Seven Habits of Highly
by Rebecca Hart
Jerry Seinfeld said that at a funeral, most people would rather be in the
coffin than giving the eulogy. Are you one of those people? Is it holding
back your career?
If so, here are seven tips to overcome your fears and excel in your next
public speaking opportunity.
- Think Like a Boy Scout
Don’t fail because you weren’t prepared. Practice may not make you perfect
(forget perfection!) but it will make you a whole lot better. Speaking effectively
requires practice...plan to spend six hours preparing for every hour of
your speech (6:1 ratio).
Know you’ll be most nervous at the beginning so memorize a three sentence
opening. Also know your closing by heart so you end persuasively.
- Arrive Early
Check out to the room where you'll be speaking as early as possible so you
can make sure your equipment works, as well as looking at lighting and seating
options and getting comfortable in the environment. Walk around the area
where you will be speaking, so your first time there isn’t for the presentation.
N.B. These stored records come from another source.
(** The same, with the run detached and without regions. *)
Lemma owned_emptied a R G E F M D bi c s A info i p a' :
  small_at a R G E F M D bi c s A info i p → is_Some (M !! p) →
  heap a' R (<[(c, s) := ∅]> G) (delete p (M ∪ E)) (<[(c, s) := bi]> (D ∪ F)) → owned a' (delete p M) (<[(c, s) := bi]> D).
Proof.
  intros [(He & HM & HD & Hh) Hf _ _ _ _ Hatt] [z Ep] Hh'. rewrite (obj_delete _ _ _ z) in Hh' by done. exists R, (<[(c, s) := ∅]> G), E, F. split.
  - apply opened_detach; [done|by apply map_disjoint_delete_l|done..].
  - rewrite <- insert_union_l. intros k' b'. destruct (decide (k' = (c, s))) as [->|Hne]; [by rewrite !lookup_insert_eq|].
    rewrite !lookup_insert_ne by done. apply Hf.
Qed.

(** ** Freeing *)

Context (others : M (astate S T) unit).
Hypothesis os_purge_range : ∀ p n f, mem_but p n f (os_purge p n f).
Hypothesis others_ok : ∀ a M D, owned a M D → wp others a (λ _ a', owned a' M D ∧ keeps M (a_mem a) (a_mem a')).

(** The region is junk, or as it was. *)
Definition junk_freed (ptr : Z) info : M (astate S T) unit :=
  if opt_junk then arena_dalloc_junk_small ptr info else mret tt.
Shake hands with as many audience members as you can so you’ll have plenty
of fans in the audience!
- Bring on the Jitters
You're waiting for your presentation to start, when all of a sudden you
realize your mind is going blank...and your stomach is working overtime.
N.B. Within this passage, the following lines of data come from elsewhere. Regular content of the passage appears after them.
(** C6 Deallocating an object, small or large, while programs that give back what they
    take run in the windows of the bin's lock: the call returns, and the objects of all
    threads are exactly those of before without this one.  So its region or its run is free
    again, no run without objects is left in a bin, and the other objects keep their contents. *)
Theorem arena_dalloc_spec cls a O D p sz :
  Forall (client_ok ∅) cls → Forall tidy cls → objects_are a O D → O !! p = Some sz →
  ∃ a', arena_dalloc old_word os_purge (interfere cls) (CHUNK_ADDR2BASE p) p a = Some (tt, a') ∧
    objects_are a' (delete p O) D ∧ keeps (delete p O) (a_mem a) (a_mem a').
Proof using os_purge_range OrdTreeLaws0 HBI.
  intros Hc Ht Ho%objects_owned EM.
  assert (Hw : wp (arena_dalloc old_word os_purge (interfere cls) (CHUNK_ADDR2BASE p) p) a (λ _ a', objects_are a' (delete p O) D ∧ keeps (delete p O) (a_mem a) (a_mem a'))).
  { eapply wp_dalloc; [exact os_purge_range|intros; by apply wp_interfere_tidy|exact Ho|exact EM|]. intros a' Ho' K. split; [by apply objects_owned|exact K]. }
  apply wp_Some in Hw as ([] & a' & E & Hq). by exists a'.
Qed.

(** C7 The usable size of an object, small or large, is read from the page map: for every object
    that a thread owns, [arena_salloc] returns the size that the object has, changes nothing, and this
    size is one that [s2u] gives back unchanged. *)
Theorem arena_salloc_spec a M D p sz : owned a M D → M !! p = Some sz → arena_salloc p a = Some (sz, a) ∧ s2u sz = Some sz.
Proof using OrdTreeLaws0 HBI.
  intros Ho EM. split.
  - assert (Hw : wp (arena_salloc p) a (λ r a', r = sz ∧ a' = a)) by by eapply wp_salloc.
    apply wp_Some in Hw as (r & a' & E & -> & ->). done.
  - by eapply owned_s2u.
Qed.

(** C9 Aligned allocation: the object begins at a multiple of the alignment, has the size
    asked for, and is the only object that is new: what the larger run had before and after
    it is free again.  When the call fails the objects and the memory are as they were. *)
Theorem arena_palloc_spec a O D m j zero :
  objects_are a O D → 0 ≤ j ≤ 46 → 0 < m → m * PAGE + PAGE_CEILING (2 ^ j) - PAGE ≤ arena_maxclass →
  ∃ r a', arena_palloc old_word os_purge (m * PAGE) (2 ^ j) zero a = Some (r, a') ∧
    match r with
    | None => objects_are a' O D ∧ a_mem a' = a_mem a
    | Some p => p mod 2 ^ j = 0 ∧ p mod PAGE = 0 ∧ O !! p = None ∧ apart_from O p (m * PAGE) ∧
        objects_are a' (<[p := m * PAGE]> O) D ∧ keeps O (a_mem a) (a_mem a')
    end.
Proof using os_purge_range OrdTreeLaws0 HBI.
  intros Ho%objects_owned Hj Hm Hmax. apply wp_Some. eapply wp_palloc; [exact os_purge_range|exact Ho|exact Hj|exact Hm|exact Hmax|by intros; split; [apply objects_owned|]|].
  intros a' p [Hp _ Ho' K' _] Hal. rewrite page_ceiling_pow2 in Hal by lia. split_and!; try done.
  - by apply (mod_pow2_le _ j (Z.max j 13)); [lia|].
  - change PAGE with (2 ^ 13). by apply (mod_pow2_le _ 13 (Z.max j 13)); [lia|].
  - intros q z Eq Hne. eapply (owned_apart a'); [exact Ho'|apply lookup_insert_eq| |done]. by rewrite lookup_insert_ne.
  - by apply objects_owned.
Qed.

(** What a thread has after resizing in place. *)
Definition resize_result a M D p old size (r : option Z) a' : Prop :=
  match r with
  | None => a' = a
  | Some q => q = p ∧ ∃ sz, size ≤ sz ∧ owned a' (<[p := sz]> M) D ∧ keeps (delete p M) (a_mem a) (a_mem a') ∧
      ∀ y, p ≤ y < p + Z.min size old → a_mem a' y = a_mem a y
  end.

(** C8 Resizing in place: the object stays at its address with at least the size asked for,
    and the bytes that both sizes have keep their contents, as do the other objects; when the
    object cannot be resized in place nothing changes at all. *)
Theorem arena_ralloc_no_move_spec a M D p old size extra zero :
  owned a M D → M !! p = Some old → 0 < size ≤ arena_maxclass → 0 ≤ extra → size + extra + PAGE ≤ 2 ^ 64 →
  (opt_zero = false ∨ zero = true ∨ extra = 0) →
  ∃ r a', arena_ralloc_no_move old_word os_purge p old size extra zero a = Some (r, a') ∧ resize_result a M D p old size r a'.
Proof using os_purge_range OrdTreeLaws0 HBI.
  intros Ho EM Hs Hex H64 Hz. apply wp_Some. eapply wp_ralloc_no_move; [exact os_purge_range|exact Ho|exact EM|exact Hs|exact Hex|exact H64|exact Hz|done|].
  intros a' sz [Hle _ Ho' K' Hd]. split; [done|]. by exists sz.
Qed.

(** There is room for an object: a free region in the current run of its bin, or a free run
    or a spare chunk for a large object. *)
Definition room a (R : layout) (size : Z) : Prop :=
  if size <=? SMALL_MAXCLASS then
    ∃ bi b cur r, SMALL_SIZE2BIN size = Some bi ∧ bins a !! Z.to_nat bi = Some b ∧ runcur b = Some cur ∧ runs a !! cur = Some r ∧ 0 < nfree r
  else spare a ≠ None ∨ ∃ c s n d, R !! (c, s) = Some (n, Free d) ∧ size ≤ n * PAGE.

(** C10 Progress: when there is room for an object, [arena_malloc] does not fail. *)
Theorem arena_malloc_progress cls a R G E F M D size zero :
  Forall (client_ok ∅) cls → opened C N anything a R G E F M D → fresh G (D ∪ F) → 0 < size ≤ arena_maxclass → room a R size →
  ∃ p a' sz, arena_malloc old_word os_purge (interfere cls) size zero a = Some (Some p, a') ∧ s2u size = Some sz ∧ owned a' (<[p := sz]> M) D.
Proof using os_purge_range OrdTreeLaws0 HBI.
  intros Hc Hop Hf Hs Hroom. assert (Ho : owned a M D) by by exists R, G, E, F.
  assert (Hw : wp (arena_malloc old_word os_purge (interfere cls) size zero) a (λ r a', ∃ p sz, r = Some p ∧ s2u size = Some sz ∧ owned a' (<[p := sz]> M) D)).
  { unfold arena_malloc. apply wp_bind. apply wp_check; [apply negb_true_iff, Z.eqb_neq; lia|]. apply wp_bind. apply wp_check; [apply Z.leb_le; lia|].
    unfold room in Hroom. destruct (Z.leb_spec size SMALL_MAXCLASS) as [Hsm|Hlg].
    - destruct Hroom as (bi & b & cur & r & Ebin & Eb & Ec & Er & Hfree).
      eapply wp_malloc_small_cur; [exact os_purge_range|intros; by apply wp_interfere|exact Ho|lia|exact Ebin|exact Eb|exact Ec|exact Er|exact Hfree|].
      intros a' p sz Es [_ _ Ho' _ _]. by exists p, sz.
    - assert (Hfit : ∃ c s n d, spare a ≠ None ∨ R !! (c, s) = Some (n, Free d) ∧ size ≤ n * PAGE).
      { destruct Hroom as [Hsp|(c & s & n & d & Hr)]; [exists 0, 0, 0, false; by left|exists c, s, n, d; by right]. }
      destruct Hfit as (c & s & n & d & Hfit). eapply wp_malloc_large_fits; [exact Hop|exact Hf|exact Hs|exact Hfit|].
      intros a' p [_ _ Ho' _ _]. exists p, (PAGE_CEILING size). split_and!; try done. unfold s2u.
      by rewrite (proj2 (Z.leb_gt size SMALL_MAXCLASS)), (proj2 (Z.leb_le size arena_maxclass)) by lia. }
  apply wp_Some in Hw as (r & a' & E' & p & sz & -> & Es & Ho'). by exists p, a', sz.
Qed.
End threads.

(** ** Concrete runs over the real chunk layer *)

(** The layouts that [bin_info_init] computes are as the arena needs them. *)
Lemma bin_infos_ok `{Config} `{Opts} :
  opt_lg_chunk ≤ 31 → bin_info_init = Some bin_infos → opt_junk && opt_abort = false → BinInfos.
Proof.
  intros Hlg E Hj. destruct (bin_infos_all Hlg) as (infos & E' & Hall).
  rewrite E in E'. injection E' as <-. split.
  - by rewrite <- (Forall2_length _ _ _ Hall).
  - intros i info Ei. by destruct (Forall2_lookup_r _ _ _ _ _ Hall Ei) as ([[? ?] ?] & _ & _ & Hok & _).
  - intros bin sz Hb Hsz. unfold reg_size_of in Hsz. apply fmap_Some in Hsz as ([[? ?] ?] & Hl & ->).
    destruct (Forall2_lookup_l _ _ _ _ _ Hall Hl) as (b & Hbl & Hreg & _). eauto.
  - exact Hlg.
  - intros i info _ H1 H2. by rewrite H1, H2 in Hj.
Qed.

Section witnesses.
#[local] Existing Instance default_config.
#[local] Existing Instance sample_opts.
#[local] Existing Instance arena_layer.
#[local] Existing Instance arena_laws.
#[local] Existing Instance sample_frame.
Abbreviation cst := (state (T := rbt Z)).
Abbreviation ast := (astate cst (rbt Z)).

#[local] Instance sample_infos : BinInfos.
Proof.
  apply bin_infos_ok; [discriminate| |reflexivity]. unfold bin_infos, sample_opts.
  destruct (bin_infos_all (H := default_config) ltac:(discriminate)) as (infos & E & _). by rewrite E.
Qed.

(** Another thread that allocates and frees. *)
Definition visitor : client := Malloc 24 false (λ r, match r with Some p => Dealloc p Done | None => Done end).
Definition visitors : list client := [visitor; visitor].

Lemma visitors_ok : Forall (client_ok ∅) visitors.
Proof.
  assert (Hv : client_ok ∅ visitor).
  { cbn [client_ok visitor]. split_and!; [lia|by vm_compute|done|]. intros p sz _ _. split; [|done]. rewrite lookup_insert_eq. by eexists. }
  constructor; [exact Hv|]. constructor; [exact Hv|]. constructor.
Qed.

Lemma visitors_tidy : Forall tidy visitors.
Proof.
  assert (Hv : tidy visitor).
  { intros X Hr. inversion Hr as [|? ? ? ? ? Hd|? ? ? ? ? p sz Hp ? ? ? Hd| | | | | |]; subst; inversion Hd as [| | | | | | | |? ? ? ? ? He]; subst; [done|].
    inversion He; subst. by apply delete_insert_id. }
  by repeat constructor.
Qed.

Definition heap_malloc (size : Z) : M ast (option Z) := arena_malloc no_word zero_purge (interfere no_word zero_purge visitors) size false.
Definition small1 : ast := after (heap_malloc 100) arena0.
Definition small1_at : Z := default 0 (match heap_malloc 100 arena0 with Some (r, _) => r | None => None end).
Abbreviation mine := (owned [] [] anything).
That little voice inside your head is saying…how did I get myself into
The key is making those jitters work in your favor and performing despite
the nervousness. Transform fear into courage by imagining all that adrenaline
giving you the winning edge you need to deliver an excellent talk.
If that doesn’t help, just remember: it usually gets easier every time.
- Establish Why You...Why Now...
Prepare a 150-word introduction and bring a copy with you (even if you’ve
already sent it to your contact ahead of time). Use the intro to establish
why you are the right person to address the group. NOTE: In our Brand
Ambassador sessions, attendees leave with a completed introduction.
- Connect Early and Often
Ask for comments or raised hands that initiate a positive response as quickly
as possible. The sooner you can get a positive response, the quicker your
nerves will fade away.
Don’t forget to tell YOUR story. People will forget many of your points
but they won’t forget your stories. That’s because stories engage both hemispheres
of the brain, and connect the head and the heart.
- Three Points of Eye Contact
When presenting to groups of more than 20 people, maintain three eye contact
points—neutral or friendly faces are best.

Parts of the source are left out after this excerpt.